# [WORK TO COMPLETE]
Within the data that follows, set down exactly the lines from the one containing "Definition sample_args (write" through the one containing "fp root with", both ends included.

Collected data
"""

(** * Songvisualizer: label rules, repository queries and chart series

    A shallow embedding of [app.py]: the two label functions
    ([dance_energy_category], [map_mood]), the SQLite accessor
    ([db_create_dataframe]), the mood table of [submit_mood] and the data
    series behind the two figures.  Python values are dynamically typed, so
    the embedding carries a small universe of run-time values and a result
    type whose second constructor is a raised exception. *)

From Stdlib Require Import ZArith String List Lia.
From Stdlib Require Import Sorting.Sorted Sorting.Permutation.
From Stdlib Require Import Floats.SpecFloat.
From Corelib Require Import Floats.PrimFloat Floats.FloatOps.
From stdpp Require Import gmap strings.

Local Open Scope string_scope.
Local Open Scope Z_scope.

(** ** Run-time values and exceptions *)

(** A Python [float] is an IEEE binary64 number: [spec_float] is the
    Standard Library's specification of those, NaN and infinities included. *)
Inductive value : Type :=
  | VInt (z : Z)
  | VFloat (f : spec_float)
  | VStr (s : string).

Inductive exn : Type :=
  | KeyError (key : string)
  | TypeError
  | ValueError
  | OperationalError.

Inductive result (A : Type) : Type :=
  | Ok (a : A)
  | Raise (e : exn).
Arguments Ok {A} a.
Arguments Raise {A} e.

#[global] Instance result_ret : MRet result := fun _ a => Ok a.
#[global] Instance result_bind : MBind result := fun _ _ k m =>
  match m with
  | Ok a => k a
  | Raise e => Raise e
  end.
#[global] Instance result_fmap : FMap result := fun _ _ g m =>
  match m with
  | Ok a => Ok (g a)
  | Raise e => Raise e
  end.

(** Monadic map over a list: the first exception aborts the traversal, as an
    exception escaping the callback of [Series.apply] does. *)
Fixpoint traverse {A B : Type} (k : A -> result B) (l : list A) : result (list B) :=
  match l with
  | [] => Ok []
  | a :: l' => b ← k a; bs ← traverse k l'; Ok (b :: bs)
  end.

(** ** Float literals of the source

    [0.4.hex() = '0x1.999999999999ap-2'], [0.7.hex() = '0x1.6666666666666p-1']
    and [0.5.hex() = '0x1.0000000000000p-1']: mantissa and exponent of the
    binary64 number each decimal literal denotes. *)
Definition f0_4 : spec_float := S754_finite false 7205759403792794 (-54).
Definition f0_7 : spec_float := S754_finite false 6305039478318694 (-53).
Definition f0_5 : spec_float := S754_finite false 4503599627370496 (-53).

"""
"""

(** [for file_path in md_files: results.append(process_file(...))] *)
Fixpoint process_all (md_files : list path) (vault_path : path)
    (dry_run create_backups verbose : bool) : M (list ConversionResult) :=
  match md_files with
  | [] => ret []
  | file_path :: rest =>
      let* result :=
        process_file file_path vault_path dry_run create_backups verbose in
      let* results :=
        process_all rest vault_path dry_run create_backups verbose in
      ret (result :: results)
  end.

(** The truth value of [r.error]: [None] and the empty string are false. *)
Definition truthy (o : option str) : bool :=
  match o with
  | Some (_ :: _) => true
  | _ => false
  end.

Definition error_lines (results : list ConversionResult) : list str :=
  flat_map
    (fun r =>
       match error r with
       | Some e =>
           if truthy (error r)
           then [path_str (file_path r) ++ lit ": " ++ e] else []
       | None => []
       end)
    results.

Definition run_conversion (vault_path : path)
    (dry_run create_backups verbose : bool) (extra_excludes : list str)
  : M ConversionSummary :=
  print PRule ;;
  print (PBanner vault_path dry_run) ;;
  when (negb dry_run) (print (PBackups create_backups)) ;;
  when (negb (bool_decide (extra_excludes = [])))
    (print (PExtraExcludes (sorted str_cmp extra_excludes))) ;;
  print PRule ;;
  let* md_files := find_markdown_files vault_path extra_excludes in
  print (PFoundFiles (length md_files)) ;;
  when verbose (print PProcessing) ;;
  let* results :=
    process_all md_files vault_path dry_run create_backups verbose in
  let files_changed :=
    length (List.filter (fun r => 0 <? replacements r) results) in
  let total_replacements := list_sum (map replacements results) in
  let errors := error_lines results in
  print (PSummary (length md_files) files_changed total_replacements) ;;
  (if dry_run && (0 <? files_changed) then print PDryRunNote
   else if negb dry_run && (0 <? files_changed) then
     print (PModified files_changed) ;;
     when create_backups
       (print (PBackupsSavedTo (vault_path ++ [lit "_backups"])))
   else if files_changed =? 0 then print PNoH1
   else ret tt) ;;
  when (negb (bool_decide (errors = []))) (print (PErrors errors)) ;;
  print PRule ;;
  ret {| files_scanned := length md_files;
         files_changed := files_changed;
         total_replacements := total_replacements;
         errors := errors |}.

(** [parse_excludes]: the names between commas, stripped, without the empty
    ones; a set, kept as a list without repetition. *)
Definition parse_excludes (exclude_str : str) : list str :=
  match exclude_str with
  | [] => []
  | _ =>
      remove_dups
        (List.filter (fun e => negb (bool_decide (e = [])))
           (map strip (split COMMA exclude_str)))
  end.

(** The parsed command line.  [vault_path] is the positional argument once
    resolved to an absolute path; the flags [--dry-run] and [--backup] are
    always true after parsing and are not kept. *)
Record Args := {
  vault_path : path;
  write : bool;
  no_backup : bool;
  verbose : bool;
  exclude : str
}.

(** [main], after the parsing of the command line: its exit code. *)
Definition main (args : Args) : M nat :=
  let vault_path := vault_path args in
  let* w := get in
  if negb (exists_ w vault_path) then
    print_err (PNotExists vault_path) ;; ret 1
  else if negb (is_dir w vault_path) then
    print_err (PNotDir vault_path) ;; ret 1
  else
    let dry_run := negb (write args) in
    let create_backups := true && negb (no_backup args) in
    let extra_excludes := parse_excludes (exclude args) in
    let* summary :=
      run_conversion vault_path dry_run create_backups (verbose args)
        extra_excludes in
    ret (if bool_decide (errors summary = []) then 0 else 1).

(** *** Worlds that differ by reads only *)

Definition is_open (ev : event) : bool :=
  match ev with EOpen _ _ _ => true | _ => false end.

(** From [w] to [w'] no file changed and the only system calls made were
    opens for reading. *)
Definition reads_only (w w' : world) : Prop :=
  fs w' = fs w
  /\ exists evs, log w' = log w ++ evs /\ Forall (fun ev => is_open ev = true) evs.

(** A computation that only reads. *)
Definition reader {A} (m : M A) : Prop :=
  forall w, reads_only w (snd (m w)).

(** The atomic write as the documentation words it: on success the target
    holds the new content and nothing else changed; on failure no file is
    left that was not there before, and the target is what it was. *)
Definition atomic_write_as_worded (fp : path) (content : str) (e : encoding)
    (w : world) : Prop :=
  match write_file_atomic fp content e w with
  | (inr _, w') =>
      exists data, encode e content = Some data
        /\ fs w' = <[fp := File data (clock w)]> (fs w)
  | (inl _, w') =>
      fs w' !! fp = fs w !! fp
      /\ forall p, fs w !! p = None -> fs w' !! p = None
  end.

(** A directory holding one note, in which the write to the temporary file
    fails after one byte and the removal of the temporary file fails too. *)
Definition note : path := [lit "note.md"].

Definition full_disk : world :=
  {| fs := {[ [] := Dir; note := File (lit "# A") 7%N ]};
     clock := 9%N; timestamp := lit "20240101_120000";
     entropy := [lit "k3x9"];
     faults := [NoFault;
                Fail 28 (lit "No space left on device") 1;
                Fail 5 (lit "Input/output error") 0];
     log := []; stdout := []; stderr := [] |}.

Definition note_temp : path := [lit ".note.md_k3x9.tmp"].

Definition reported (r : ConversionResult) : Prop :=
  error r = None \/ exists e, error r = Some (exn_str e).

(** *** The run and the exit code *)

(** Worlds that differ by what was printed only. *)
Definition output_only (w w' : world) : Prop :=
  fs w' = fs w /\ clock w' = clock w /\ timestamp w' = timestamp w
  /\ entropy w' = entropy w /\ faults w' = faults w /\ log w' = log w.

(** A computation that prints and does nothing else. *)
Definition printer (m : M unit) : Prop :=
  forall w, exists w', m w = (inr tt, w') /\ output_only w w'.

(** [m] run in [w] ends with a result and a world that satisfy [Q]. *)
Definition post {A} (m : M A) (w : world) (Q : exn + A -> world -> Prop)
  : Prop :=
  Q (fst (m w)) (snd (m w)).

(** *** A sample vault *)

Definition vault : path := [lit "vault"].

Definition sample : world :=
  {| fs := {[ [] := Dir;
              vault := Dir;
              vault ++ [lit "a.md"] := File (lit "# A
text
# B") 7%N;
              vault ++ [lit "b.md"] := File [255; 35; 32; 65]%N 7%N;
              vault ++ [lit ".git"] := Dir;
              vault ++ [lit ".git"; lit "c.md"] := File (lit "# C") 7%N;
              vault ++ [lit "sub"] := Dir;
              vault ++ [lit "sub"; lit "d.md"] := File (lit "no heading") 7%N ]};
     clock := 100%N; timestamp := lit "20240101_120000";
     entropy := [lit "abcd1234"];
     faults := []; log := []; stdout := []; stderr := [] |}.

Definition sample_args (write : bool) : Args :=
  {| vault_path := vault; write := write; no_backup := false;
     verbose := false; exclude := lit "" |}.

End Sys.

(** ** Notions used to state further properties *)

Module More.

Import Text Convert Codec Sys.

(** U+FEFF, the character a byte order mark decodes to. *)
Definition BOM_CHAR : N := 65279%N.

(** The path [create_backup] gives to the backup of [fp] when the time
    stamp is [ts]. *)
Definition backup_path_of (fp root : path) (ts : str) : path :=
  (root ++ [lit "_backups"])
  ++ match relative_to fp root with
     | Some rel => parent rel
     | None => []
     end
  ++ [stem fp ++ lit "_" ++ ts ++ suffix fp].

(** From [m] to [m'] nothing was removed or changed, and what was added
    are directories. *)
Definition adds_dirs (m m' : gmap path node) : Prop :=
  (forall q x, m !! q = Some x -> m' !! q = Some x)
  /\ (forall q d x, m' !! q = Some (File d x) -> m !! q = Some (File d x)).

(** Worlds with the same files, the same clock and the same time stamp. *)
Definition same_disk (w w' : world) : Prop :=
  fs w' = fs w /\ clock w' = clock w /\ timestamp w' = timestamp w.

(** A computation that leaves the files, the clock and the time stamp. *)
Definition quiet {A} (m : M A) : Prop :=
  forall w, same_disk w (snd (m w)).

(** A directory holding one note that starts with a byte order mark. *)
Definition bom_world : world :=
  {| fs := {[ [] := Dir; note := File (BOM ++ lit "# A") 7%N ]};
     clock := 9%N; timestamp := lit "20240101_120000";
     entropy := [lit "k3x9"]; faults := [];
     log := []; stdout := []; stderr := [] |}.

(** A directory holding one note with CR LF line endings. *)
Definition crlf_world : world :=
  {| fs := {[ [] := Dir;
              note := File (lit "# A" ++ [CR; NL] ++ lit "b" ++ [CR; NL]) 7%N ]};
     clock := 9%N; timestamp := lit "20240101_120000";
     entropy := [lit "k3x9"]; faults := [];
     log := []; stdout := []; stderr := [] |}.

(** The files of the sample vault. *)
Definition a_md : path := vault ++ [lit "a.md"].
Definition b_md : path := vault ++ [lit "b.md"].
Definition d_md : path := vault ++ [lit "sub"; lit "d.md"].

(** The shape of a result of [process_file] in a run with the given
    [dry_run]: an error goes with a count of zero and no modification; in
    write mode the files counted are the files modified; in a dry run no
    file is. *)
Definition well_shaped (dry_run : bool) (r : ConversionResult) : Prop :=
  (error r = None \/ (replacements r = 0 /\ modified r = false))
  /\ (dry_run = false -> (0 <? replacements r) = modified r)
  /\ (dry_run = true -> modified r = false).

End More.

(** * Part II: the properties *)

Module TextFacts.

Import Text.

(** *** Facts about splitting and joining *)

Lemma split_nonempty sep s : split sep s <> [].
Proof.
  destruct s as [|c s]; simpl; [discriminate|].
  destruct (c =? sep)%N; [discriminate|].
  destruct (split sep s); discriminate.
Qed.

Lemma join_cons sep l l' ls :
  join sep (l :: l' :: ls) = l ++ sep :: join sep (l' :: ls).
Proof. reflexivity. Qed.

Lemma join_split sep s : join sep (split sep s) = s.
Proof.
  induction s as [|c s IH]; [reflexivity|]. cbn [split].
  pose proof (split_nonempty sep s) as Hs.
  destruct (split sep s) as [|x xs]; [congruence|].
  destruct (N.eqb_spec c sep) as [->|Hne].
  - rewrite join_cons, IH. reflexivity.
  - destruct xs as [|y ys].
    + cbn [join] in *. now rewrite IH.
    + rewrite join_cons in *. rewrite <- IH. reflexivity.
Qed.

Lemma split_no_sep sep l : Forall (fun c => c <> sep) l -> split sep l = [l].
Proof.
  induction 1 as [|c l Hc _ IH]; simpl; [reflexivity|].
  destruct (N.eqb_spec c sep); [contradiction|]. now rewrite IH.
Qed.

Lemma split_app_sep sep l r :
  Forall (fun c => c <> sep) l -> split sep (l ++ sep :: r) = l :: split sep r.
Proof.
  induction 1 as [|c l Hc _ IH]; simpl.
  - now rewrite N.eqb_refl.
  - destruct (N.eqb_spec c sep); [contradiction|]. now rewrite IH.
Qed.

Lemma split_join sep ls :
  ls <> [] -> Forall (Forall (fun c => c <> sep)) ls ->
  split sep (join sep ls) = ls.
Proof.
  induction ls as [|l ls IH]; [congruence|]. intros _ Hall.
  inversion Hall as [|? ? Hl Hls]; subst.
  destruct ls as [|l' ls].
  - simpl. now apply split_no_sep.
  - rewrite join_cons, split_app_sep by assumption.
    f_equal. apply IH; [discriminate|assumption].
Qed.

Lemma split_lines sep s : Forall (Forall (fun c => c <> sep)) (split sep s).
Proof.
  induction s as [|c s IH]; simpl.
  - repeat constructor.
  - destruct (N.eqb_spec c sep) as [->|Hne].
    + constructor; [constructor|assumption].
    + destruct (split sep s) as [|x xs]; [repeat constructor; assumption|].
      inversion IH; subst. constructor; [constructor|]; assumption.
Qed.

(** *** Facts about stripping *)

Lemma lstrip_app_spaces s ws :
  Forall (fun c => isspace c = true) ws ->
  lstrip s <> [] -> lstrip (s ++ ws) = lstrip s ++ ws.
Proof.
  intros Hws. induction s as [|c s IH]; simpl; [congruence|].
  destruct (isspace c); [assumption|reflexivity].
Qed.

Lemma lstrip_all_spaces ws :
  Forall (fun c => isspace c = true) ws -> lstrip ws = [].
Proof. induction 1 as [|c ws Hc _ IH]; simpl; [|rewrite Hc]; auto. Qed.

"""
"""

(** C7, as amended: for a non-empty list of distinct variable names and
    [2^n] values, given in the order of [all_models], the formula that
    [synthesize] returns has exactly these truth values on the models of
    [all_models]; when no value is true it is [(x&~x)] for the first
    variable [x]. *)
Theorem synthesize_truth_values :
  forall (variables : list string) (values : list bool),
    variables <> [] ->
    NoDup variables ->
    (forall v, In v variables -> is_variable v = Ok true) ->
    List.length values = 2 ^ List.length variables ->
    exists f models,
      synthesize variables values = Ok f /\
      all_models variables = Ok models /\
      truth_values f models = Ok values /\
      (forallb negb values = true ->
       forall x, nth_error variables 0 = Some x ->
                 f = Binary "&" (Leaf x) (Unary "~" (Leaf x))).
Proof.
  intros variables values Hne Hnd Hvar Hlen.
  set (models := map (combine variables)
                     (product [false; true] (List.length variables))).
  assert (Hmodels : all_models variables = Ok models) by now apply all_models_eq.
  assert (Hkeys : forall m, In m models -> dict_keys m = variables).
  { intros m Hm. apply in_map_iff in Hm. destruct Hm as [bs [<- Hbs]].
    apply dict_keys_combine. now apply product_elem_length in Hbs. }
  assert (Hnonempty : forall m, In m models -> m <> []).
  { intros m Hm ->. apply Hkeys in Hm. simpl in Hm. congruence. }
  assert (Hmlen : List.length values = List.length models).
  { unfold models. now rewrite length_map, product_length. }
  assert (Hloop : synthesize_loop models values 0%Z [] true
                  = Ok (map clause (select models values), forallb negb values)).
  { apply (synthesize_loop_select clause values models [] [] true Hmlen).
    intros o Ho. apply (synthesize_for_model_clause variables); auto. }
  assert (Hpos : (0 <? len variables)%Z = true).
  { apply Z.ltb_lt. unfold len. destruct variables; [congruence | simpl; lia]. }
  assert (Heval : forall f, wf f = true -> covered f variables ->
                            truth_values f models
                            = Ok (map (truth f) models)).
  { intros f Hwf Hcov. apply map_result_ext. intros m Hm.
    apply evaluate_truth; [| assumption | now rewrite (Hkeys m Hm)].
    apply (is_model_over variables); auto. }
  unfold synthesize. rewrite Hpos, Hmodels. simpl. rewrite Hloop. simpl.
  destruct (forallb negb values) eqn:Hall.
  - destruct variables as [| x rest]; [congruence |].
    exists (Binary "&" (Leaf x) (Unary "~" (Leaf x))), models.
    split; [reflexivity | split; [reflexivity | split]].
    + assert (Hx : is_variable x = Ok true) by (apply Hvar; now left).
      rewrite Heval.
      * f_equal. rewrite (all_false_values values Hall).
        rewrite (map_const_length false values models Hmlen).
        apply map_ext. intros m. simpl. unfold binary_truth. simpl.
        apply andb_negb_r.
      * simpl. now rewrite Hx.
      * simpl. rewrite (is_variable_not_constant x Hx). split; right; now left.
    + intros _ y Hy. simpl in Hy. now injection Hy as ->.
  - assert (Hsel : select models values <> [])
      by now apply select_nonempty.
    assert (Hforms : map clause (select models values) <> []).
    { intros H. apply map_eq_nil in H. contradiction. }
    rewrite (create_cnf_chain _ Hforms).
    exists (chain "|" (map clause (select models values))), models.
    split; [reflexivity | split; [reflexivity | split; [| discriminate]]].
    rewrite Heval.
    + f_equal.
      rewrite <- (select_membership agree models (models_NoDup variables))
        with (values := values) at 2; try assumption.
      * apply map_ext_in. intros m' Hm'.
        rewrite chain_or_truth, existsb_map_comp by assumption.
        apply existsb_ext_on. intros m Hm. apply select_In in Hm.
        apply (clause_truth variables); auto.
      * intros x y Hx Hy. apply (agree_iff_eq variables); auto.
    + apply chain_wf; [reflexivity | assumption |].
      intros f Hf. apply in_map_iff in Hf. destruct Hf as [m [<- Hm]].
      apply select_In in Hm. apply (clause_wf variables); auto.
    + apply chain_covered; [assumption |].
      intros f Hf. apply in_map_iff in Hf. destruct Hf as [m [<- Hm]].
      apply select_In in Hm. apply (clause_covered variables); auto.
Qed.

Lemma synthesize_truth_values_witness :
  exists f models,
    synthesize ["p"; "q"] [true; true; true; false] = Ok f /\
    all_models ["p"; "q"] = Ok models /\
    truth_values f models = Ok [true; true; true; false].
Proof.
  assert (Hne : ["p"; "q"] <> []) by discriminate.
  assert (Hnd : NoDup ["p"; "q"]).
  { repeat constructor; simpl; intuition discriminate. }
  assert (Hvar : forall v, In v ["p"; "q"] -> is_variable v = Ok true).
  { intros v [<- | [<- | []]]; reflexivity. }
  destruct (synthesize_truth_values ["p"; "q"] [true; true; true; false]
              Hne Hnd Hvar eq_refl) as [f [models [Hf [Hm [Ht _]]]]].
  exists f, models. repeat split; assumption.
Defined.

"""

# [REPLY TO THE EXERCISE]
Definition sample_args (write : bool) : Args :=
  {| vault_path := vault; write := write; no_backup := false;
     verbose := false; exclude := lit "" |}.

End Sys.

(** ** Notions used to state further properties *)

Module More.

Import Text Convert Codec Sys.

(** U+FEFF, the character a byte order mark decodes to. *)
Definition BOM_CHAR : N := 65279%N.

(** The path [create_backup] gives to the backup of [fp] when the time
    stamp is [ts]. *)
Definition backup_path_of (fp root : path) (ts : str) : path :=
  (root ++ [lit "_backups"])
  ++ match relative_to fp root with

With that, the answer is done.